* [DATA FOR ANALYSIS]
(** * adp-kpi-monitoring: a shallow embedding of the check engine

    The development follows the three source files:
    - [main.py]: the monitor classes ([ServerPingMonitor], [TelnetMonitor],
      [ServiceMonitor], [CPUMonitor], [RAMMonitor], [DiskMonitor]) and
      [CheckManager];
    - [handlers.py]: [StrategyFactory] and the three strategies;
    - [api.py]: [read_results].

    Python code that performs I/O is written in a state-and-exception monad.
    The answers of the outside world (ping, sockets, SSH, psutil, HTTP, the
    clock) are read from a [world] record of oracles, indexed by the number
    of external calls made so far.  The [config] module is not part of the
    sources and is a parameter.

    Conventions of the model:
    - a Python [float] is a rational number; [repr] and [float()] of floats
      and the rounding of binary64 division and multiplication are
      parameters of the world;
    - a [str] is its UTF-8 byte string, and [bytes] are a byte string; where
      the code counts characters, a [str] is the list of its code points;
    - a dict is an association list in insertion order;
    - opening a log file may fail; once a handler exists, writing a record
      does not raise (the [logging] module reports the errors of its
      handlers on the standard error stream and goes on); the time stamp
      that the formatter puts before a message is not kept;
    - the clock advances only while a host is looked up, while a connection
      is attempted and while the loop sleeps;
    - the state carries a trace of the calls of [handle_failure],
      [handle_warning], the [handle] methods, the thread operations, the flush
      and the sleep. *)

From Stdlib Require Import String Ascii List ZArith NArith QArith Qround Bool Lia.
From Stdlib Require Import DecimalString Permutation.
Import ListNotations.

* [EXERCISE] Write down exactly the line that contains "[handle_warning], the [handle]" along with all later lines of the material, ending at its final line.

* [WRITTEN SOLUTION]
      [handle_warning], the [handle] methods, the thread operations, the flush
      and the sleep. *)

From Stdlib Require Import String Ascii List ZArith NArith QArith Qround Bool Lia.
From Stdlib Require Import DecimalString Permutation.
Import ListNotations.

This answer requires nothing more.